Sosok itu adalah bukti bagaimana perjalanannya ke berbagai daerah di penjuru Indonesia bahwa keempat pilar yang disebutkan di atas itu sudah merasuk ke dalam hati. Bukan hanya hatinya sendiri, tetapi juga hati orang-orang yang ditemuinya. Dari Kepulauan Riau yang begitu kental nuansa melayunya dan mengenal bahwa di sanalah pertama kali bahasa Indonesia diperkenalkan, lalu ke Pulau Sulawesi yang jalan provinsinya begitu mulus dan begitu banyaknya hewan ternak seperti sapi dan kerbau yang dibiarkan saja berjalan sendiri menyeberang jalan, hingga ratusan masjid yang ditemuinya di Pulau Lombok dengan keindahan pantai dan perbukitannya yang menggoda mata (foto paling atas diambil di Mandalika, Lombok). Semua itu membuat hati ini nyaman dan damai. Maka … cobalah bertualang, lalu cintai Indonesia dengan melihatnya sendiri.[]

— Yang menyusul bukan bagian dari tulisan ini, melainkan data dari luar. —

(** * GROMACS GRO reader and writer of ParmEd: a shallow embedding

    The development follows [parmed/gromacs/gromacsgro.py]: the class
    [GromacsGroFile] with its three static methods [id_format], [parse]
    and [write].

    Python values are modelled as the code uses them:
    - a [str] is a list of characters (ASCII text; slicing, [strip],
      [split], [index] are written out below);
    - an [int] is a [Z];
    - a [float] is an IEEE 754 binary64 number, the kernel's primitive
      [float]; [float(s)] and ['%w.pf' % x] are computed exactly from the
      decimal digits, with round-to-nearest-even;
    - an exception is a value of [exn] carried by [result];
    - a file object is the list of its remaining lines; reading a line
      removes it from the list. *)

From Stdlib Require Import String Ascii.
From Stdlib Require Import Decimal DecimalFacts DecimalPos DecimalN DecimalZ.
From Stdlib Require Import Floats.
From Stdlib Require Import QArith Qpower Qabs Lqa.
From Stdlib Require Import ZArith List Bool Lia.
Import ListNotations.
Local Open Scope Z_scope.

(** ** The Python run time the module relies on *)

Module Py.

Definition str := list ascii.
(** The detector sends no request, and changes at most one file: when
    it returns a table and results are to be saved, the file named after
    the tile holds that table.  In every other case, among them every
    failure, the files are as before. *)
Theorem scale_space_tree_detect_effects `{Services} `{L : Libm} images folders
    s fname b w :
  let '(r, w') := scale_space_tree_detect images folders s fname b w in
  wms_requests w' = wms_requests w
  ∧ (files w' = files w
     ∨ ∃ feats results,
         r = Ret (Some feats) ∧ save_results s = true
         ∧ getitem folders "results" = Ret results
         ∧ files w'
           = <[os_path_join results (fname +:+ "." +:+ output_file_format s)
               := ResultFile feats]> (files w)).
Proof.
  unfold scale_space_tree_detect. rewrite io_bind_print. cbv beta.
  set (w0 := World _ _ _).
  unfold mbind at 1, io_bind at 1.
  assert (∀ skip w1, w1 = w0 →
    let '(r, w') :=
      (if (skip : bool) then mret None
       else
         nir_api ← lift (getitem (data_api s) "nir");
         nir_img ← lift (getitem images "nir");
         '(nir, red) ← lift (match split_channels
                                     (clamp_values nir_img (api_max_value nir_api)) with
                             | [nir; red; green] => Ret (nir, red)
                             | _ => Raise ValueError
                             end);
         minradpix ← lift (py_div (minrad s) (data_pixel_size s));
         maxradpix ← lift (py_div (maxrad s) (data_pixel_size s));
         difradpix ← lift (py_div (fsub (maxrad s) (minrad s)) (data_pixel_size s));
         stepradpix ← lift (py_div (steprad s) (data_pixel_size s));
         q ← lift (py_div difradpix stepradpix);
         nscales ← lift (py_int q);
         blobs ← lift (log_blob_detect (calculate_ndvi nir red)
           (BlobKwargs minradpix maxradpix nscales
              (blob_overlap_threshold s) (threshold_rel_blob_peaks s)));
         result ← lift (blobs_to_features blobs (calculate_ndvi nir red)
                          (data_pixel_size s) b);
         (if save_results s then
            print "saving results";;
            results ← lift (getitem folders "results");
            write_file (os_path_join results (fname +:+ "." +:+ output_file_format s))
              (ResultFile result)
          else mret ());;
         mret (Some result)) w1 in
    wms_requests w' = wms_requests w
    ∧ (files w' = files w
       ∨ ∃ feats results,
           r = Ret (Some feats) ∧ save_results s = true
           ∧ getitem folders "results" = Ret results
           ∧ files w'
             = <[os_path_join results (fname +:+ "." +:+ output_file_format s)
                 := ResultFile feats]> (files w))) as Hbody.
  { intros [|] w1 ->; [by split; [|left]|].
    repeat (rewrite io_bind_lift;
            match goal with
            | |- context [match ?r with Ret _ => _ | Raise _ => _ end] =>
                destruct r as [?|?]
            end; [|by split; [|left]];
            try match goal with
                | |- context [let '(_, _) := ?p in _] => is_var p; destruct p
                end).
    unfold mbind at 1, io_bind at 1.
    destruct (save_results s) eqn:Hsave; [|by split; [|left]].
    rewrite io_bind_print, io_bind_lift.
    destruct (getitem folders "results") as [results|] eqn:Hres;
      [|by split; [|left]].
    unfold write_file. cbn. split; [done|]. right. by eexists _, _. }
  destruct (redo_if_already_processed s).
  - by apply (Hbody false).
  - rewrite io_bind_lift.
    destruct (getitem folders "results") as [results|]; [|by split; [|left]].
    unfold os_path_exists. by apply Hbody.
Qed.
(** X14: a write is forwarded as one packet.  From an idle device, the
    start of a write, bytes that fit the buffer and the stop hand the
    network client exactly one packet, the bytes in the order written (an
    empty packet when no byte was written), and leave the device idle
    with an empty count; if the client returns a size other than the
    number of bytes, the [assert] of [net_i2c_do_write] fails instead. *)
Theorem X14_relay_write_is_one_packet
  {Net : Type} {net : NetClient Net} (debug : bool)
  (dev : NetI2C Net) (bs : list Z) :
  mode dev = NET_I2C_IDLE ->
  data_len dev = 0%nat ->
  (length bs <= length (data_buf dev))%nat ->
  let pkt := uint8 <$> bs in
  run debug dev (Event I2C_START_SEND :: (Send <$> bs) ++ [Event I2C_FINISH])
  = if fst (qemu_send_packet (netdev dev) pkt) =? Z.of_nat (length bs)
    then Returns ({| netdev := snd (qemu_send_packet (netdev dev) pkt);
                     data_buf := pkt ++ drop (length bs) (data_buf dev);
                     data_len := 0; mode := NET_I2C_IDLE |},
                  replicate (length bs + 2) 0, [pkt])
    else Aborts.
Proof.
  intros Hm Hlen Hfit pkt.
  change (Event I2C_START_SEND :: (Send <$> bs) ++ [Event I2C_FINISH])
    with ([Event I2C_START_SEND] ++ (Send <$> bs) ++ [Event I2C_FINISH]).
  erewrite run_app; cycle 1.
  { cbn [run step]. unfold net_i2c_event. rewrite Hm. reflexivity. }
  erewrite run_app; cycle 1.
  { apply send_phase; simpl; [reflexivity|lia]. }
  cbn [run step netdev data_buf data_len mode set_mode].
  unfold net_i2c_event, net_i2c_do_write.
  cbn [mode data_len data_buf netdev].
  rewrite Hlen. rewrite take_0. cbn [app Nat.add].
  rewrite take_app_length' by (symmetry; apply length_fmap).
  fold pkt.
  destruct (qemu_send_packet (netdev dev) pkt) as [sz n'].
  cbn [fst snd]. destruct (sz =? Z.of_nat (length bs)); [|reflexivity].
  cbn [set_netdev set_mode set_data_len netdev data_buf data_len mode app].
  unfold set_data_len, set_mode, set_netdev; cbn [netdev data_buf].
  rewrite zeros_around. reflexivity.
Qed.

(** Three bytes written to a device with a four-byte buffer. *)
Lemma X14_relay_write_is_one_packet_witness :
  mode (init 4 ([] : list (list Z))) = NET_I2C_IDLE /\
  data_len (init 4 ([] : list (list Z))) = 0%nat /\
  (length [0x11; 0x22; 0x33] <= length (data_buf (init 4 ([] : list (list Z)))))%nat /\
  run (net := queue_client) true (init 4 [])
    [Event I2C_START_SEND; Send 0x11; Send 0x22; Send 0x33; Event I2C_FINISH]
  = Returns ({| netdev := [[0x11; 0x22; 0x33]];
                data_buf := [0x11; 0x22; 0x33; 0];
                data_len := 0; mode := NET_I2C_IDLE |},
             [0; 0; 0; 0; 0], [[0x11; 0x22; 0x33]]).
Proof.
  split; [reflexivity|]. split; [reflexivity|]. split; [simpl; lia|].
  exact (X14_relay_write_is_one_packet (net := queue_client) true (init 4 [])
           [0x11; 0x22; 0x33] eq_refl eq_refl ltac:(simpl; lia)).
Defined.

Section RelayMoreRuns.

Context {Net : Type} {net : NetClient Net}.

Implicit Types dev : NetI2C Net.

(** Without the debug macros, bytes sent to a full buffer are dropped. *)
Lemma send_phase_full bs : forall dev,
  mode dev = NET_I2C_WRITE_DATA ->
  (length (data_buf dev) <= data_len dev)%nat ->
  run false dev (Send <$> bs) = Returns (dev, replicate (length bs) 0, []).
Proof.
  induction bs as [|b bs IH]; intros dev Hm Hfull; cbn [fmap list_fmap run].
  - reflexivity.
  - cbn [step]. unfold net_i2c_send, BADF. rewrite Hm.
    destruct (Nat.leb_spec (length (data_buf dev)) (data_len dev)); [|lia].
    change (list_fmap Z call Send bs) with (Send <$> bs).
    rewrite IH by assumption. reflexivity.
Qed.

(** Reads in the read mode stay in it and leave the buffer alone. *)
Lemma recv_phase debug k : forall dev,
  mode dev = NET_I2C_READ_DATA ->
  (forall n r, fst (fst (qemu_receive_packet n r)) = 1) ->
  exists n' rs,
    run debug dev (replicate k Recv)
    = Returns (set_netdev n' dev, rs, []) /\
    length rs = k.
Proof.
  induction k as [|k IH]; intros dev Hm Hone; cbn [replicate run].
  - exists (netdev dev), []. destruct dev; split; reflexivity.
  - cbn [step]. unfold net_i2c_recv. rewrite Hm.
    pose proof (Hone (netdev dev) 255) as H1.
    destruct (qemu_receive_packet (netdev dev) 255) as [[sz b] n1].
    simpl in H1. subst sz. cbn [Z.eqb Pos.eqb].
    destruct (IH (set_netdev n1 dev) Hm Hone) as (n2 & rs & Hrun & Hlen).
    rewrite Hrun. exists n2, (uint8 b :: rs).
    split; [reflexivity|]. simpl. lia.
Qed.

End RelayMoreRuns.

(** X15: a write longer than the buffer.  As written, the first byte
    beyond the buffer ends the process and is not stored; without the
    debug macros the bytes beyond the buffer are dropped and the buffer
    holds the first ones. *)
Theorem X15_relay_write_beyond_buffer
  {Net : Type} {net : NetClient Net} (dev : NetI2C Net) (bs : list Z) :
  mode dev = NET_I2C_IDLE ->
  data_len dev = 0%nat ->
  (length (data_buf dev) < length bs)%nat ->
  run true dev (Event I2C_START_SEND :: (Send <$> bs)) = Exits /\
  run false dev (Event I2C_START_SEND :: (Send <$> bs))
  = Returns ({| netdev := netdev dev;
                data_buf := uint8 <$> take (length (data_buf dev)) bs;
                data_len := length (data_buf dev);
                mode := NET_I2C_WRITE_DATA |},
             replicate (S (length bs)) 0, []).
Proof.
  intros Hm Hlen Hbig.
  set (cap := length (data_buf dev)) in *.
  assert (Hsplit : bs = take cap bs ++ drop cap bs) by (symmetry; apply take_drop).
  assert (Htake : length (take cap bs) = cap) by (rewrite length_take; lia).
  destruct (drop cap bs) as [|b rest] eqn:Hdrop.
  { exfalso. apply (f_equal length) in Hdrop. rewrite length_drop in Hdrop.
    simpl in Hdrop. lia. }
  assert (Hfilled : forall debug,
    run debug dev (Event I2C_START_SEND :: (Send <$> take cap bs))
    = Returns ({| netdev := netdev dev;
                  data_buf := uint8 <$> take cap bs;
                  data_len := cap; mode := NET_I2C_WRITE_DATA |},
               replicate (S cap) 0, [])).
  { intros debug.
    change (Event I2C_START_SEND :: (Send <$> take cap bs))
      with ([Event I2C_START_SEND] ++ (Send <$> take cap bs)).
    erewrite run_app; cycle 1.
    { cbn [run step]. unfold net_i2c_event. rewrite Hm. reflexivity. }
    rewrite send_phase; cbn [mode data_len data_buf netdev set_mode];
      rewrite ?Hlen; [|reflexivity|simpl; fold cap; lia].
    rewrite take_0. cbn [Nat.add app]. rewrite Htake.
    fold cap. rewrite drop_ge by (unfold cap; lia). rewrite app_nil_r.
    reflexivity. }
  assert (Hbs : Send <$> bs = (Send <$> take cap bs) ++ (Send <$> b :: rest)).
  { rewrite <- fmap_app. f_equal. exact Hsplit. }
  assert (Hl : length bs = (cap + S (length rest))%nat).
  { rewrite Hsplit at 1. rewrite length_app, Htake. reflexivity. }
  rewrite Hbs.
  change (Event I2C_START_SEND :: (Send <$> take cap bs) ++ (Send <$> b :: rest))
    with ((Event I2C_START_SEND :: (Send <$> take cap bs))
          ++ (Send <$> b :: rest)).
  split.
  - rewrite (run_app true _ _ _ _ _ _ (Hfilled true)).
    cbn [fmap list_fmap run step]. unfold net_i2c_send, BADF.
    cbn [mode data_buf data_len].
    destruct (Nat.leb_spec (length (uint8 <$> take cap bs)) cap) as [_|Hn];
      [reflexivity|].
    rewrite length_fmap, Htake in Hn. lia.
  - rewrite (run_app false _ _ _ _ _ _ (Hfilled false)).
    rewrite send_phase_full;
      [|reflexivity|cbn [data_buf data_len]; rewrite length_fmap, Htake; lia].
    rewrite <- replicate_add, app_nil_r.
    replace (S cap + length (b :: rest))%nat with (S (length bs))
      by (rewrite Hl; simpl; lia).
    reflexivity.
Qed.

6 thoughts on “Cintai Indonesia dengan Melihatnya Sendiri

  1. Pengen juga lihay tanah timur Indonesia, Bang. Gak semua orang bisa dapat kesempatan itu, Bang Aswi beruntung bisa ngerasain langsung. Ulu juga mawuuuuuuu 😀😀😀 emang pulau jawa ini riweuh pisan nya heuheu di luar pulau jawa klo ada pertikaian asaan gak selarut kayak di jawa skrng masalahnya.

    >> Begitulah, Ulu. Kadang memang yang terbaca di media online atau bahkan media mainstream tidak mewakili keadaan yang sebenarnya. Alhamdulillah saya diberi kesempatan bisa ke timur Indonesia. Semoga lain waktu bisa ke sana lagi dan Ulu juga bisa merasakannya ^_^

  2. Geulis pisan ya, Indonesia teh.. Harus dijaga ketat layaknya gadis molek nan jelita, kang. Hidup Indonesia!

    >> So pasti, dan itu adalah tugas kita bersama ^_^

  3. Pengen banget bisa menjejakkan kaki ke suluruh Indonesia. Mudah-mudahan perlahan tapi pasti bakal bisa melihat keindahan negeri ini dan semakin cinta sama Indonesia. aamiin.

    >> Insya Allah bisa, amiiin.

  4. Indonesia itu memang indah, dan kita sendiri harus tetap mencintainya. 🙂
    Biar bagaimanapun, Negara kita benar-benar indah.

    >> Iya, Kang. Dan semua itu hanya bisa dilihat kalau kita sendiri yang menyaksikannya, bukan kata orang atau kata media hehehe

  5. Ngomong ngomong soal empat pilar, bukankah empat pilar sudah dihapuskan?
    Atau masih ada?

    karena Pancasila adalah dasar negara, kurang cocok kalau disimbolkan sebagai salah satu pilar.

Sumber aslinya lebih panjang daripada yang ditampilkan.